Jim posted earlier on our facebook page:

Many people are working hard to raise the awareness of and ability of those with a disability in Ukraine. In a country where people are valued mainly for their utilitarian purpose we must work hard to overcome the stigma they face every day. Looking forward to our conference, “Caring for Children with Disabilities, A Multidisciplinary Approach” in just about a month.

This conference is part of a continuing series of ‘special needs’ conferences that Jim has led over the past several years. And it is true that the stigma in Ukraine is getting less, but only in small pockets across the country.

We are reading a book called Disability and the Gospel by Michael Beates. Today’s chapter had to do with the secular voices we hear all around us alluding to the fact that children with disabilities are not worthy of life…even that some insurance companies might stop covering the care of children who were diagnosed in utero and the parents chose to let them live. Kind of crazy, and scary as well.

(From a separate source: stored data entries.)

Definition handle_connect (sid : session_id) (packet : Buffer) : M W unit :=
  s ← this sid;
  if connected_ s then close sid else
  parsed ← try_parse parse_connect packet;
  match parsed with
  | None => close sid
  | Some conn =>
      if negb (String.eqb (protocol_name conn) MQTT_PROTOCOL_NAME) ||
         negb (protocol_level conn =? MQTT_PROTOCOL_LEVEL)
      then refuse sid REFUSED_PROTOCOL
      else if String.eqb (client_id conn) "" && negb (clean_session conn)
      then refuse sid REFUSED_ID_REJECTED
      else
        allowed ← check_auth_rate_limit sid;
        if negb allowed then refuse sid REFUSED_SERVER_UNAVAIL
        else
          ok ← authenticated sid (remote_ip_ s) conn;
          if negb ok then mret tt
          else
            register_client sid (remote_ip_ s) (client_id conn);;
            accept_connection sid conn
  end.

Definition count_received : M W unit :=
  count (fun c => mkCounters (received c + 1) (published c) (dropped c) (subscribed c)).
Definition count_published : M W unit :=
  count (fun c => mkCounters (received c) (published c + 1) (dropped c) (subscribed c)).
Definition count_dropped : M W unit :=
  count (fun c => mkCounters (received c) (published c) (dropped c + 1) (subscribed c)).
Definition count_subscribed : M W unit :=
  count (fun c => mkCounters (received c) (published c) (dropped c) (subscribed c + 1)).

(** The retained message a publication leaves: empty for an empty payload. *)
Definition retained_of (pub : PublishPacket) : RetainedMessage :=
  if negb (Buffer.empty (payload pub))
  then mkRetained (Buffer.of_bytes (contents (payload pub))) (qos pub)
  else mkRetained Buffer.init 0.

(** [ctx_.delivery->publish_from_client( *ctx_.topic_tree, pub)]. *)
Definition publish_from_client (pub : PublishPacket) : M W unit :=
  w ← get;
  engine_call (fun v => DeliveryEngine.publish_from_client cfg v (topic_tree w) pub).

(** [switch (pub.qos)] of [handle_publish]; there is no default case. *)
Definition publish_by_qos (sid : session_id) (cid : string) (pub : PublishPacket) : M W unit :=
  match qos pub with
  | 0 => publish_from_client pub;; count_published
  | 1 =>
      deliver sid (PacketBuilder.build_puback (packet_id pub));;
      publish_from_client pub;; count_published
  | 2 =>
      deliver sid (PacketBuilder.build_pubrec (packet_id pub));;
      engine (DeliveryEngine.store_incoming_qos2 cid pub)
  | _ => mret tt
  end.

(** [set_retained]; a refusal is only logged. *)
Definition retain_publication (pub : PublishPacket) : M W unit :=
  if retain pub
  then tree (fun t => (TopicTree.set_retained cfg (topic pub) (retained_of pub) t).2)
  else mret tt.

Definition handle_publish (sid : session_id) (packet : Buffer) (hdr : FixedHeader) : M W unit :=
  s ← this sid;
  if negb (connected_ s) then mret tt else
  parsed ← try_parse (parse_publish hdr) packet;
  match parsed with
  | None => close sid
  | Some pub =>
      access ← auth_call (check_acl env (username_ s) (topic pub) Access.WRITE);
      if access =? Access.NONE then count_dropped
      else if negb (topic.is_valid_topic cfg (topic pub)) then count_dropped
      else
        count_received;;
        retain_publication pub;;
        publish_by_qos sid (client_id_ s) pub
  end.

(** The retained messages that match a new subscription. *)
Definition deliver_retained (sid : session_id) (filter : string) : M W unit :=
  w ← get;
  for_each (TopicTree.get_all_retained (topic_tree w)) (fun '(t, msg) =>
    if topic.matches t filter
    then deliver sid (PacketBuilder.build_publish t (contents (retained_payload msg))
                        (retained_qos msg) true false 0)
    else mret tt).

(** The body of the loop of [handle_subscribe]: the return code it pushes. *)
Definition subscribe_filter (sid : session_id) (s : Session) (f : SubscribeFilter)
  : M W SubackCode :=
  if negb (topic.is_valid_filter cfg (Packet.topic_filter f)) then mret FAILURE else
  access ← auth_call (check_acl env (username_ s) (Packet.topic_filter f) Access.READ);
  if access =? Access.NONE then mret FAILURE else
  w ← get;
  if negb (clean_session_ s) &&
     (max_subscriptions_per_client cfg <=?
        i32 (Z.of_nat (length (SubscriptionManager.get_client_subs (client_id_ s) (sub_manager w)))))
  then mret FAILURE
  else
    tree (TopicTree.subscribe (alive w) (Packet.topic_filter f) (mkEntry (Some sid) (requested_qos f)));;
    (if negb (clean_session_ s)
     then subs (SubscriptionManager.add (client_id_ s) (Packet.topic_filter f) (requested_qos f))
     else mret tt);;
    count_subscribed;;
    deliver_retained sid (Packet.topic_filter f);;
    mret (suback_code_of (requested_qos f)).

Then the author quoted former surgeon general C. Everett Koop:

The one worth of the ‘worthless’ is that they prove whether or not we are worthy to care for them. The very existence of the handicapped and imperfect, and the love bestowed on them by those who care, stands as a testimony to the sacredness of human life and to our contention that this sacredness far outweighs any ethic concerned with the quality of human life.

Oh, the privilege of caring for these children. Countless families can tell you that they learned amazing truths through children who seemingly had no positive impact on society. Unconditional love is one of the strongest lessons learned by caregivers.

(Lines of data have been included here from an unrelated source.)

(* ===== verification/Safety.v ===== *)
(** * The broker's invariant

    Every event keeps the state of the broker well formed, and runs into
    undefined behaviour only where a setting exceeds what the code can count.
    While the server lock is free, a handler blocks only where a CONNECT takes
    over the client id of a connected session; the lock then stays taken, and
    the states the other workers reach are covered too.  The proofs are
    compositional: [safe] is closed under the constructs the handlers are built
    from. *)

From Stdlib Require Import Strings.String ZArith QArith.QArith_base Lia.
From stdpp Require Import base list strings numbers option gmap fin_maps sets.
From S2P Require Import Prelude Config Buffer Packet Parser Filter TopicTree Retained Subscription Auth Timer Qos Inflight Qos1 Qos2 Delivery World Session Closing Steady Server.

Open Scope Z_scope.

(** What a session promises about the authenticator: its methods end. *)
Class AuthenticatorSafe E A `{Authenticator E A} : Prop := {
  authenticate_ends env c u p a :
    match (authenticate env c u p a).1 with Ret _ | Throw _ => True | _ => False end;
  check_acl_ends env u t r a :
    match (check_acl env u t r a).1 with Ret _ | Throw _ => True | _ => False end
}.

#[export] Instance AllowAll_safe E : AuthenticatorSafe E unit.
Proof. done. Qed.

#[export] Instance Pg_safe : AuthenticatorSafe PgEnv PgAuthenticator.
Proof.
  assert (Hl : forall env u a, match (PgAuthenticator.load_acl_rules env u a).1 with
                               | Ret _ | Throw _ => True | _ => False end).
  { intros env u a. unfold PgAuthenticator.load_acl_rules, mbind, M_bind.
    destruct (acquire_cases env a) as [i pc c Hi Hf| |]; [|done..].
    destruct (match pg_select_acls env u with None => _ | Some _ => _ end) as [rs ok].
    simpl. by destruct ok. }
  constructor.
  - intros env c u p a. simpl. unfold PgAuthenticator.authenticate, mbind, M_bind.
    destruct (acquire_cases env a) as [i pc ci Hi Hf| |]; [|done..].
    destruct (PgAuthenticator.authenticate_try env c p) as [r [|]]; done.
  - intros env u t r a. simpl. rewrite check_acl_bind. specialize (Hl env u a).
    destruct (current_rules_cases env u a) as [(e & -> & _)|[Hc _]]; [done|].
    rewrite <- Hc in Hl. by destruct (PgAuthenticator.current_rules env u a) as [[e| | |] a'].
Qed.

(** ** Well-formed states *)

Section Wf.

Context {A : Type} (cfg : Config).
Abbreviation W := (World A).
Implicit Types (w : W) (s : Session) (sid : session_id).

(** The server lock between two operations of a handler: free, held by that
    handler, or held by a worker that never returns. *)
Inductive lock_state : Type := Free | Held | Stuck.

Definition locked (l : lock_state) : bool := match l with Free => false | _ => true end.

(** A session: its parser within bounds, its read buffer consistent, its
    keepalive a 16-bit number, its write queue within the high-water mark and
    not empty while a write is outstanding.  [handling] marks the session whose
    read handler is running: it has no read outstanding, and its queue never
    waits without a write.  Any other session with an open socket and a waiting
    queue is being written, unless it is disconnected and no longer read.  Once
    a worker is stuck, sessions it has marked disconnected may still be read.
    An outstanding read fills the read buffer from its start, with room for
    4096 bytes. *)
Record session_wf (l : lock_state) (handling : bool) s : Prop := {
  sw_parser : parser_inv cfg (parser_ s);
  sw_read_buf : buffer_wf (read_buf_ s);
  sw_queue : Z.of_nat (length (write_queue_ s)) <= Z.max 0 (max_write_queue_size cfg);
  sw_writing : writing_ s = true -> write_queue_ s <> [];
  sw_handling : handling = true -> reading s = false;
  sw_flow : socket_open s = true -> write_queue_ s <> [] ->
            writing_ s = true \/
            (connected_ s = false /\ (l = Stuck \/ (handling = false /\ reading s = false)));
  sw_idle : l <> Stuck -> socket_open s = true -> write_queue_ s <> [] -> connected_ s = false ->
            reading s = false;
  sw_handshake : handshaking s = true ->
            handling = false /\ connected_ s = false /\ write_queue_ s = [] /\ reading s = false;
  sw_armed : reading s = true ->
            write_pos_ (read_buf_ s) = 0%nat /\ 4096 <= Z.of_nat (Buffer.write_capacity (read_buf_ s));
  sw_interval : 0 <= keepalive_ s < 65536
}.

(** The counters of the server state: an address has fewer failures than
    [max_auth_attempts] or is banned, and at most [max_connections_per_ip]
    connections. *)
Record counts_wf (st : ServerState) : Prop := {
  cw_auth : forall ip n, auth_failures st !! ip = Some n ->
            0 <= n /\ (n < max_auth_attempts cfg \/ is_Some (auth_ban_until st !! ip));
  cw_ips : forall ip n, connections_per_ip st !! ip = Some n ->
           0 <= n <= Z.max 0 (max_connections_per_ip cfg)
}.

(** The session [f] is being handled, if any; [l] is the state of the lock.
    Keys of sessions are not reused. *)
Record world_wf (f : option session_id) (l : lock_state) w : Prop := {
  ww_mutex : mutex (server_state w) = locked l;
  ww_sessions : forall sid s, sessions w !! sid = Some s -> session_wf l (bool_decide (f = Some sid)) s;
  ww_focus : forall sid, f = Some sid -> is_Some (sessions w !! sid);
  ww_qos1 : qos1_wf cfg (qos1_ (delivery_engine w));
  ww_qos2 : qos2_wf cfg (qos2_ (delivery_engine w));
  ww_tree : exists m, tree_reachable cfg (topic_tree w) m;
  ww_created : forall sid, sid ∈ dom (sessions w) -> (sid < created (server w))%nat;
  ww_counts : counts_wf (server_state w)
}.

(** The settings for which no [int] of the code overflows: the keepalive of a
    connection times the multiplier is an [int], and so are the counts of
    failures and of connections at their limits. *)
Record settings_ok : Prop := {
  so_keepalive : Z.abs (Qnum (keepalive_multiplier cfg)) * 65535 <
                 2 ^ 31 * Zpos (Qden (keepalive_multiplier cfg));
  so_attempts : max_auth_attempts cfg < 2 ^ 31;
  so_per_ip : max_connections_per_ip cfg < 2 ^ 31 - 1
}.

(** Once a worker is stuck, less is known of the sessions. *)
Lemma session_wf_lock l l' h s :
  (l = Stuck -> l' = Stuck) -> session_wf l h s -> session_wf l' h s.
Proof.
  intros Hl [? ? ? ? ? Hf Hi ? ? ?]. constructor; try done.
  - intros Ho Hq. destruct (Hf Ho Hq) as [|(? & [?|?])]; auto.
  - intros Hn. apply Hi. auto.
Qed.

Lemma world_wf_lock f l l' w w' :
  (l = Stuck -> l' = Stuck) -> world_wf f l w -> mutex (server_state w') = locked l' ->
  sessions w' = sessions w -> delivery_engine w' = delivery_engine w ->
  topic_tree w' = topic_tree w -> server w' = server w -> counts_wf (server_state w') ->
  world_wf f l' w'.
Proof.
  intros Hl [Hm Hs Hf H1 H2 Ht Hcr Hct] Hm' Es Ee Et Ev Hct'.
  constructor; rewrite ?Es, ?Ee, ?Et, ?Ev; try done.
  intros sid s Hx. eapply session_wf_lock; [exact Hl|by apply Hs].
Qed.

(** ** Safe computations *)

(** The keepalive timer of a session stores a callback, which holds a
    [shared_ptr] to the session. *)
Definition pinned s : Prop := exists t, keepalive_timer_ s = Some t /\ is_Some (callback_ t).

(** What no handler changes: sessions stay, the connection counter of the
    server stays, and a stored keepalive callback stays. *)
Record evolves w w' : Prop := {
  ev_dom : dom (sessions w) ⊆ dom (sessions w');
  ev_server : server w' = server w;
  ev_pinned : forall sid s, sessions w !! sid = Some s -> pinned s ->
              exists s', sessions w' !! sid = Some s' /\ pinned s'
}.

Lemma evolves_refl w : evolves w w.
Proof. constructor; [done|done|]. by eauto. Qed.

Lemma evolves_trans w1 w2 w3 : evolves w1 w2 -> evolves w2 w3 -> evolves w1 w3.
Proof.
  intros [Hd1 Hs1 Hp1] [Hd2 Hs2 Hp2]. constructor; [set_solver|congruence|].
  intros sid s Hs Hp. destruct (Hp1 sid s Hs Hp) as (s2 & H2 & Hq2). by eapply Hp2.
Qed.

#[local] Hint Resolve evolves_refl : core.

(** A change outside the sessions and the server. *)
Lemma evolves_same w w' : sessions w' = sessions w -> server w' = server w -> evolves w w'.
Proof. intros Hs Hv. constructor; [by rewrite Hs|done|]. rewrite Hs. by eauto. Qed.

Lemma evolves_alter w w' sid g :
  sessions w' = alter g sid (sessions w) -> server w' = server w ->
  (forall s, pinned s -> pinned (g s)) -> evolves w w'.
Proof.
  intros Hs Hv Hg. constructor; [by rewrite Hs, dom_alter_L|done|].
  intros x s Hx Hp. rewrite Hs. destruct (decide (x = sid)) as [->|Hne].
  - rewrite lookup_alter_eq, Hx. simpl. eauto.
  - rewrite lookup_alter_ne by done. eauto.
Qed.

(** What a computation from [w] comes to: it returns or throws in a well-formed
    state and destroys no session; it blocks only when [dl] allows it, in a
    well-formed state with the lock stuck; and it is undefined only for settings
    that are not [settings_ok]. *)
Definition ends {X} (dl : bool) f l w (r : outcome X * W) : Prop :=
  match r with
  | (Ret _, w') | (Throw _, w') => world_wf f l w' /\ evolves w w'
  | (Deadlock, w') => dl = true /\ world_wf f Stuck w' /\ evolves w w'
  | (Undefined, _) => ~ settings_ok
  end.

(** [ends] from every well-formed state in which the sessions of [D] exist. *)
Definition safe {X} (dl : bool) (D : gset session_id) f l (m : M W X) : Prop :=
  forall w, world_wf f l w -> D ⊆ dom (sessions w) -> ends dl f l w (m w).

Lemma ends_trans {X} dl f l w w1 (r : outcome X * W) :
  evolves w w1 -> ends dl f l w1 r -> ends dl f l w r.
Proof.
  intros He Hr. destruct r as [[x|e| |] w']; simpl in *; [| | |done].
  - destruct Hr. split; [done|by eapply evolves_trans].
  - destruct Hr. split; [done|by eapply evolves_trans].
  - destruct Hr as (? & ? & ?). split; [done|]. split; [done|by eapply evolves_trans].
Qed.

Context (dl : bool) (D : gset session_id) (f : option session_id) (b : lock_state).

Lemma run_safe_ret {X} (x : X) : safe dl D f b (mret x).
Proof. intros w Hw HD. by split. Qed.

Lemma run_safe_throw {X} e : safe dl D f b (throw e : M W X).
Proof. intros w Hw HD. by split. Qed.

Lemma ends_bind {X Y} (m : M W X) (k : X -> M W Y) w :
  ends dl f b w (m w) ->
  (forall x w1, m w = (Ret x, w1) -> world_wf f b w1 -> evolves w w1 -> ends dl f b w1 (k x w1)) ->
  ends dl f b w ((m ≫= k) w).
Proof.
  intros Hm Hk. unfold mbind, M_bind. destruct (m w) as [[x|e| |] w1]; try done.
  destruct Hm as [Hw1 He1]. eapply ends_trans; [exact He1|]. by apply Hk.
Qed.

Lemma run_safe_bind {X Y} (m : M W X) (k : X -> M W Y) :
  safe dl D f b m -> (forall x, safe dl D f b (k x)) -> safe dl D f b (m ≫= k).
Proof.
  intros Hm Hk w Hw HD. apply ends_bind; [by apply Hm|]. intros x w1 _ Hw1 He1.
  apply Hk; [done|]. exact (transitivity HD (ev_dom _ _ He1)).
Qed.

Lemma run_safe_if {X} (c : bool) (m1 m2 : M W X) :
  safe dl D f b m1 -> safe dl D f b m2 -> safe dl D f b (if c then m1 else m2).
Proof. by destruct c. Qed.

Lemma run_safe_get {X} (k : W -> M W X) :
  (forall w, world_wf f b w -> D ⊆ dom (sessions w) -> ends dl f b w (k w w)) ->
  safe dl D f b (get ≫= k).
Proof. intros Hk w Hw HD. apply Hk; done. Qed.

Lemma safe_for_each {X} (l : list X) (g : X -> M W unit) :
  (forall x, x ∈ l -> safe dl D f b (g x)) -> safe dl D f b (for_each l g).
Proof.
  induction l as [|x l IH]; intros Hg; [apply run_safe_ret|]. cbn [for_each].
  apply run_safe_bind; [apply Hg; by left|]. intros _. apply IH. intros y Hy. apply Hg. by right.
Qed.

Lemma safe_try_catch {X} (m : M W X) h :
  safe dl D f b m -> (forall e, safe dl D f b (h e)) -> safe dl D f b (try_catch m h).
Proof.
  intros Hm Hh w Hw HD. specialize (Hm w Hw HD). unfold try_catch.
  destruct (m w) as [[x|e| |] w1]; [done| |done..]. destruct Hm as [Hw1 Hd1].
  eapply ends_trans; [exact Hd1|]. apply Hh; [done|]. exact (transitivity HD (ev_dom _ _ Hd1)).
Qed.

Lemma safe_this sid : sid ∈ D -> safe dl D f b (this sid).
Proof.
  intros Hin w Hw HD. unfold this. destruct (sessions w !! sid) eqn:Es; [by split|].
  apply not_elem_of_dom in Es. set_solver.
Qed.

Lemma safe_update sid g :
  (forall s, session_wf b (bool_decide (f = Some sid)) s ->
             session_wf b (bool_decide (f = Some sid)) (g s)) ->
  (forall s, pinned s -> pinned (g s)) ->
  f = Some sid \/ sid ∈ D -> safe dl D f b (update sid g).
Proof.
  intros Hg Hpin Hin w [Hm Hs Hf H1 H2 Ht Hcr Hct] HD.
  assert (Hex : is_Some (sessions w !! sid)).
  { destruct Hin as [Hin|Hin]; [by apply Hf|]. apply elem_of_dom. by apply HD. }
  destruct Hex as [s0 Hs0]. rewrite (update_eq w sid s0) by done.
  split; [|by eapply evolves_alter].
  constructor; simpl; try done.
  - intros sid' s. destruct (decide (sid' = sid)) as [->|Hne].
    + rewrite lookup_alter_eq, Hs0. intros [= <-]. by apply Hg, Hs.
    + rewrite lookup_alter_ne by done. apply Hs.
  - intros x Hx. rewrite <- elem_of_dom, dom_alter_L, elem_of_dom. by apply Hf.
  - intros x. rewrite dom_alter_L. apply Hcr.
Qed.

Lemma safe_state g :
  (forall st, mutex (g st) = mutex st) -> (forall st, counts_wf st -> counts_wf (g st)) ->
  safe dl D f b (state g).
Proof.
  intros Hg Hc w [Hm Hs Hf H1 H2 Ht Hcr Hct] HD. split; [|by apply evolves_same].
  constructor; simpl; try done; [by rewrite Hg|by apply Hc].
Qed.

Lemma safe_count g : safe dl D f b (count g).
Proof. intros w [] HD. split; [|by apply evolves_same]. by constructor. Qed.

Lemma safe_subs g : safe dl D f b (subs g).
Proof. intros w [] HD. split; [|by apply evolves_same]. by constructor. Qed.

Lemma safe_tree g :
  (forall t m, tree_reachable cfg t m -> exists m', tree_reachable cfg (g t) m') ->
  safe dl D f b (tree g).
Proof.
  intros Hg w [Hm Hs Hf H1 H2 [m Ht] Hcr Hct] HD. split; [|by apply evolves_same]. constructor; simpl; try done. by eapply Hg.
Qed.

Lemma safe_engine g :
  (forall d, qos1_wf cfg (qos1_ d) -> qos2_wf cfg (qos2_ d) ->
             qos1_wf cfg (qos1_ (g d)) /\ qos2_wf cfg (qos2_ (g d))) ->
  safe dl D f b (engine g).
Proof.
  intros Hg w [Hm Hs Hf H1 H2 Ht Hcr Hct] HD. split; [|by apply evolves_same].
  destruct (Hg _ H1 H2). by constructor.
Qed.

A family we recently met while they were in the process of adopting their little girl here in Kyiv boggled the minds of many witnesses here…why would they ever adopt a child who had soooo many health challenges? Their answer, at least in part, is written on their blog that describes the process of deciding to adopt in general, and then to adopt Katia specifically, and the challenges and triumphs that ensued.

As Gordon, the father, wrestled with God over adopting such a special needs child:

“I have taken every issue to Him. Each time I have brought a problem; we’re older, we don’t have a lot of resources, she might be an infant as long as she lives, she might die soon, after we’ve attached to her or she might outlive us, what about our other children, we won’t be able to pick up and go, we’ll never empty nest, how can we afford this, He has said “I know and I will provide.” Each issue I’ve brought up, He says the same thing to me. Gordon dropped his head and said, “The Lord told me, “This is what you were to Me, blind, lame, with nothing to recommend you and I adopted you and made you my heir and a joint heir with my Son Jesus Christ.”

So, hard to argue with that!

I encourage you to read their blog and pray for Gordon, Heather and their children…their journey has just begun.

May we all recognize the value of ALL children (and adults). The upcoming conference is another step in the right direction.

And may we be worthy of caring for these children.